(** ** Machine integers

    An unsigned [w]-bit integer is a [Z] in [[0, 2^w)]; the wrap-around and
    the checked and saturating operations of Rust are written out. *)

Definition U32_MAX : Z := 4294967295.
Definition U64_MAX : Z := 18446744073709551615.
Definition U128_MAX : Z := 340282366920938463463374607431768211455.
Definition U256_MAX : Z :=
  115792089237316195423570985008687907853269984665640564039457584007913129639935.
Definition ADDR_MAX : Z := 1461501637330902918203684832716283019655932542975.

Definition in_u64 (x : Z) : Prop := 0 <= x <= U64_MAX.
Definition in_u128 (x : Z) : Prop := 0 <= x <= U128_MAX.
Definition in_addr (x : Z) : Prop := 0 <= x <= ADDR_MAX.

Definition checked_add (max a b : Z) : option Z :=
  if a + b <=? max then Some (a + b) else None.
Definition checked_sub (a b : Z) : option Z :=
  if b <=? a then Some (a - b) else None.
Definition checked_mul (max a b : Z) : option Z :=
  if a * b <=? max then Some (a * b) else None.
Definition saturating_sub (a b : Z) : Z := Z.max 0 (a - b).
Definition saturating_add (max a b : Z) : Z := Z.min max (a + b).
Definition saturating_mul (max a b : Z) : Z := Z.min max (a * b).
Definition abs_diff (a b : Z) : Z := Z.abs (a - b).
(** [T::try_from(x)] for a [w]-bit target. *)
Definition try_from (max x : Z) : option Z := if x <=? max then Some x else None.
(** Unchecked [a + b] of a release build. *)
Definition wrapping_add (max a b : Z) : Z := (a + b) mod (max + 1).

Lemma checked_add_Some max a b c :
  checked_add max a b = Some c <-> c = a + b /\ a + b <= max.
Proof. unfold checked_add. destruct (Z.leb_spec (a + b) max); naive_solver lia. Qed.

Lemma checked_sub_Some a b c :
  checked_sub a b = Some c <-> c = a - b /\ b <= a.
Proof. unfold checked_sub. destruct (Z.leb_spec b a); naive_solver lia. Qed.

Lemma checked_mul_Some max a b c :
  checked_mul max a b = Some c <-> c = a * b /\ a * b <= max.
Proof. unfold checked_mul. destruct (Z.leb_spec (a * b) max); naive_solver lia. Qed.

Lemma try_from_Some max a c : try_from max a = Some c <-> c = a /\ a <= max.
Proof. unfold try_from. destruct (Z.leb_spec a max); naive_solver lia. Qed.

Lemma wrapping_add_small max a b :
  0 <= a + b <= max -> wrapping_add max a b = a + b.
Proof. intros ?. unfold wrapping_add. apply Z.mod_small. lia. Qed.

(** ** Big-endian bytes *)

Fixpoint be_bytes (n : nat) (x : Z) : list Z :=
  match n with
  | O => []
  | S n' => be_bytes n' (x / 256) ++ [x mod 256]
  end.

Lemma be_bytes_length n x : length (be_bytes n x) = n.
Proof.
  revert x; induction n as [|n IH]; intros x; cbn; [done|].
  rewrite length_app, IH. cbn. lia.
Qed.

Lemma be_bytes_inj n x y :
  0 <= x < 256 ^ Z.of_nat n -> 0 <= y < 256 ^ Z.of_nat n ->
  be_bytes n x = be_bytes n y -> x = y.
Proof.
  revert x y; induction n as [|n IH]; intros x y Hx Hy H.
  - cbn in Hx, Hy. lia.
  - cbn in H. apply app_inj_2 in H as [H1 [= H2]]; [|done].
    rewrite Nat2Z.inj_succ, Z.pow_succ_r in Hx, Hy by lia.
    apply IH in H1.
    + rewrite (Z.div_mod x 256), (Z.div_mod y 256) by lia. congruence.
    + split; [apply Z.div_pos; lia | apply Z.div_lt_upper_bound; lia].
    + split; [apply Z.div_pos; lia | apply Z.div_lt_upper_bound; lia].
Qed.

(** ** Sums over lists *)

Definition sumZ {A} (f : A -> Z) (l : list A) : Z := foldr (fun a s => f a + s) 0 l.

Lemma sumZ_cons {A} (f : A -> Z) a l : sumZ f (a :: l) = f a + sumZ f l.
Proof. done. Qed.

Lemma sumZ_app {A} (f : A -> Z) l1 l2 : sumZ f (l1 ++ l2) = sumZ f l1 + sumZ f l2.
Proof. induction l1 as [|a l1 IH]; [done|]. rewrite <- app_comm_cons, !sumZ_cons, IH. lia. Qed.

Lemma sumZ_nonneg {A} (f : A -> Z) l :
  (forall a, a ∈ l -> 0 <= f a) -> 0 <= sumZ f l.
Proof.
  induction l as [|a l IH]; intros H; [done|].
  rewrite sumZ_cons. pose proof (H a (list_elem_of_here a l)).
  assert (0 <= sumZ f l) by (apply IH; intros b Hb; apply H; by right). lia.
Qed.

Lemma sumZ_ext {A} (f g : A -> Z) l :
  (forall a, a ∈ l -> f a = g a) -> sumZ f l = sumZ g l.
Proof.
  induction l as [|a l IH]; intros H; [done|].
  rewrite !sumZ_cons, (H a (list_elem_of_here a l)), IH; [done|].
  intros b Hb. apply H. by right.
Qed.

(** Changing the summand at one element of a duplicate-free list. *)
Lemma sumZ_update {A} (f g : A -> Z) l x :
  NoDup l -> x ∈ l -> (forall a, a ∈ l -> a <> x -> f a = g a) ->
  sumZ g l = sumZ f l + (g x - f x).
Proof.
  induction l as [|a l IH]; intros Hnd Hx Heq; [by apply not_elem_of_nil in Hx|].
  apply NoDup_cons in Hnd as [Ha Hnd].
  rewrite !sumZ_cons. apply elem_of_cons in Hx as [<-|Hx].
  - rewrite (sumZ_ext f g l); [lia|].
    intros b Hb. apply Heq; [by right | by intros ->].
  - rewrite IH; [|done|done|intros b Hb; apply Heq; by right].
    rewrite (Heq a); [lia | by left | by intros ->].
Qed.

Lemma filter_none {A} (P : A -> Prop) `{forall x, Decision (P x)} (l : list A) :
  (forall x, x ∈ l -> ~ P x) -> filter P l = [].
Proof.
  induction l as [|x l IH]; intros Hn; [done|]. rewrite filter_cons.
  rewrite decide_False by (apply Hn; left). apply IH. intros y Hy. apply Hn. by right.
Qed.

Lemma filter_all {A} (P : A -> Prop) `{forall x, Decision (P x)} (l : list A) :
  (forall x, x ∈ l -> P x) -> filter P l = l.
Proof.
  induction l as [|x l IH]; intros Hn; [done|]. rewrite filter_cons.
  rewrite decide_True by (apply Hn; left). f_equal. apply IH. intros y Hy. apply Hn. by right.
Qed.

Lemma StronglySorted_remove {A} (R : A -> A -> Prop) l1 x l2 :
  StronglySorted R (l1 ++ x :: l2) -> StronglySorted R (l1 ++ l2).
Proof.
  induction l1 as [|y l1 IH]; cbn; intros Hs; inversion_clear Hs as [|? ? Hs' Hall]; [done|].
  constructor; [by apply IH|]. apply Forall_app in Hall as [H1 H2]. apply Forall_app.
  split; [done|]. by inversion_clear H2.
Qed.

(** ** Sums over finite maps of [Z]: the entries whose key satisfies [P] *)

Section msum.
Context {K : Type} `{Countable K} (P : K -> bool).

Definition msum (m : gmap K Z) : Z :=
  map_fold (fun k v acc => (if P k then v else 0) + acc) 0 m.

Lemma msum_empty : msum ∅ = 0.
Proof. apply map_fold_empty. Qed.

Lemma msum_insert_fresh m k v :
  m !! k = None -> msum (<[k:=v]> m) = (if P k then v else 0) + msum m.
Proof.
  intros Hk. unfold msum. rewrite map_fold_insert_L; [done| |done].
  intros. lia.
Qed.

Lemma msum_insert m k v :
  msum (<[k:=v]> m) = msum m + (if P k then v - default 0 (m !! k) else 0).
Proof.
  destruct (m !! k) as [v0|] eqn:Hk; cbn.
  - rewrite <- (insert_delete_id m k v0 Hk) at 2.
    rewrite <- (insert_delete_eq m k v).
    rewrite !msum_insert_fresh by apply lookup_delete_eq.
    destruct (P k); lia.
  - rewrite msum_insert_fresh by done. destruct (P k); lia.
Qed.
End msum.

(** ** Automation *)

Create HintDb zone.
#[export] Hint Resolve list_elem_of_here list_elem_of_further : zone.
Create Rewrite HintDb zone.
#[export] Hint Rewrite @sumZ_cons @sumZ_app : zone.

(** Decide every boolean comparison in sight and finish with [lia]. *)
Ltac bool_lia :=
  repeat match goal with
  | H : (_ <? _) = true |- _ => apply Z.ltb_lt in H
  | H : (_ <? _) = false |- _ => apply Z.ltb_ge in H
  | H : (_ <=? _) = true |- _ => apply Z.leb_le in H
  | H : (_ <=? _) = false |- _ => apply Z.leb_gt in H
  | H : (_ =? _) = true |- _ => apply Z.eqb_eq in H
  | H : (_ =? _) = false |- _ => apply Z.eqb_neq in H
  end; try lia.
(* ===== verification/OrderbookOps.v ===== *)
(** * Every orderbook operation preserves the invariant

    For each state-changing entry point: run from a state satisfying the
    invariant, it never runs out of fuel, and on success it leaves a state
    that satisfies the invariant again and in which the orderbook's token
    holdings cover the internal balances at least as well as before. *)

From S2P Require Import Prelude.
From S2P Require Import OrderbookModel.
From S2P Require Import OrderbookArith.
From S2P Require Import OrderbookRep.
From S2P Require Import OrderbookInv.
From S2P Require Import OrderbookMatching.
From S2P Require Import OrderbookFunding.
#[local] Open Scope Z_scope.

Section operations.
Context {L : Type} {T20 : Tip20 L} {T20L : Tip20Laws L} (keccak256 : list Z -> Z).
Implicit Types (w : World L).
Definition is_tip20 (a : Z) : Prop := is_ok (tip20_from_address a) = true.
(** Book keys of distinct pairs of TIP-20 addresses do not collide. *)
Hypothesis book_key_inj : forall a b c d,
  is_tip20 a -> is_tip20 b -> is_tip20 c -> is_tip20 d ->
  compute_book_key keccak256 a b = compute_book_key keccak256 c d -> a = c /\ b = d.
Abbreviation Inv := (Inv keccak256 is_tip20).
Abbreviation key := (compute_book_key keccak256).

Lemma is_tip20_nonzero a : is_tip20 a -> a <> 0.
Proof. unfold is_tip20. pose proof tip20_zero_invalid as Hz. intros H ->. congruence. Qed.

(** ** Pairs *)

Definition with_pair (k bs qt : Z) (s : DarkpoolOrderbook) : DarkpoolOrderbook :=
  with_book_keys (fun ks => ks ++ [k]) (with_books <[k := mkMeta bs qt 0 0]> s).

Lemma book_at_with_pair k bs qt s k' :
  book_at (with_pair k bs qt s) k' = if decide (k = k') then mkMeta bs qt 0 0 else book_at s k'.
Proof. apply book_at_insert. Qed.

Lemma empty_queue s B k b : Inv s B -> base (book_at s k) = 0 -> B k b = [].
Proof.
  intros I Hk. destruct (B k b) as [|e l] eqn:E; [done|].
  assert (He : e ∈ B k b) by (rewrite E; left).
  apply (inv_live _ _ _ _ I), (inv_keys_iff _ _ _ _ I) in He. done.
Qed.

Lemma Rep_with_pair s B k bs qt : Inv s B -> base (book_at s k) = 0 -> Rep (with_pair k bs qt s) B.
Proof.
  intros I Hk. destruct (inv_rep _ _ _ _ I) as [R1 R2 R3 R4 R5]. split; try done.
  intros k' b. rewrite book_at_with_pair. case_decide as E; [|apply R2]. subst k'.
  rewrite (empty_queue s B k b I Hk). by destruct b.
Qed.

→ **Required action**:
Each line above that contains the string "state" counts once; give the number of such lines and nothing more.

→ **Answer section**:
2